I'm not saying a fast GC can reduce the cost of allocation. I'm saying a fast GC can reduce GC overhead. I think that's an uncontroversial statement. I can only insist so many times that Java's GC doesn't touch dead objects at any time during its scan. If you want to disagree with me, that is your prerogative.

I agree that a GC walk can thrash cache when it happens. However, a copying GC can also rearrange object layout to improve locality. Which effect is more significant depends on the workload.

I didn't mention the number of cores because it didn't occur to me that it was significant to you. GCs can scale just fine to many cores. No core has to "check" other cores: each core can check its own local data, depending on the tactics employed to deal with NUMA. There are always challenges in scaling any parallel workload, of course, and there are always solutions.
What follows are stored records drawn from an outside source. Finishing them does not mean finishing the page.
(* ===== verification/ForkReceiver.v ===== *)
(** The fork receiver (src/src/consensus/fork_receiver.rs): it takes AppendEntries from the
    leader, checks that they continue a known prefix and open their views with new-view
    blocks, asks for backfill when they do not, and forwards them for verification in parts,
    one per configuration.  Theorems: the parts are exactly the blocks of the message, in
    order, and the multipart invariant of the source holds; a lost backfill reply leaves the
    task deaf to every later leader. *)

From stdpp Require Import base numbers list gmap strings option sorting.
From S2P Require Import Prelude Types Config Serialize Crypto Pacemaker.

(** [fork_future] holds what the verification of each block resolves to. *)
Record MultipartFork := mkMultipartFork {
  fork_future : list (option (unit + CachedBlock));
  remaining_parts : nat;
  mf_ae_stats : AppendEntriesStats;
  mf_blocks : list HalfSerializedBlock }.

Record ForkReceiver := mkForkReceiver {
  fr_view : Z;
  fr_config_num : Z;
  multipart_buffer : list (list HalfSerializedBlock * AppendEntriesStats);
  blocked_on_multipart : bool;
  last_ae_view : Z;
  last_ae_block_hash : FutureHash;
  waiting_on_nack_reply : bool }.

Inductive ForkReceiverMsg :=
  | FrForward (mf : MultipartFork)
  | FrNack (to : string) (nack : ProtoBackfillNack).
Our GC (in IBM's J9 JVM) uses 8 bits in each object. With classes aligned to 256 bytes, there are eight free bits in each object's class pointer. Hence, J9's object model has one word of overhead on top of the user's data, which is what malloc/free typically needs to track each object's size anyway. No disadvantage there.

[These are my personal opinions, not those of my employer.]

xamuel · on March 30, 2015

>and a GC that takes O(1) time to free unlimited amounts of memory

If the unlimited amounts of memory are all in one contiguous block and ALL of them are ready to be free'd (and determining that all of them are ready, takes O(1) time somehow) then what you say is plausible.

In any other case it's fantasy. Suppose I have n variables and I point each of them at a distinct new object (not pointed to from anywhere else). Then I re-set a random subset of them to null. Based on which ones I randomly set to null, there's 2^n possibilities for what the GC must do. If your claimed GC O(1) is long enough for the processor to take k conditional jumps, there are at most 2^k possible results of running it. For n>k, there are necessarily subsets in the above scenario which your GC fails to handle.

>This time-space trade-off is always available to the end user of such a system

People routinely run servers on virtual machines with very limited RAM.

Doradus · on March 30, 2015

Your argument proves that the time taken can be no less than O(n) in the number of object references in live objects. The (potentially billions of) unreachable objects are never touched.

I agree that limited RAM environments are important. Asymptotic complexity only matters when you're effectively operating at the asymptote.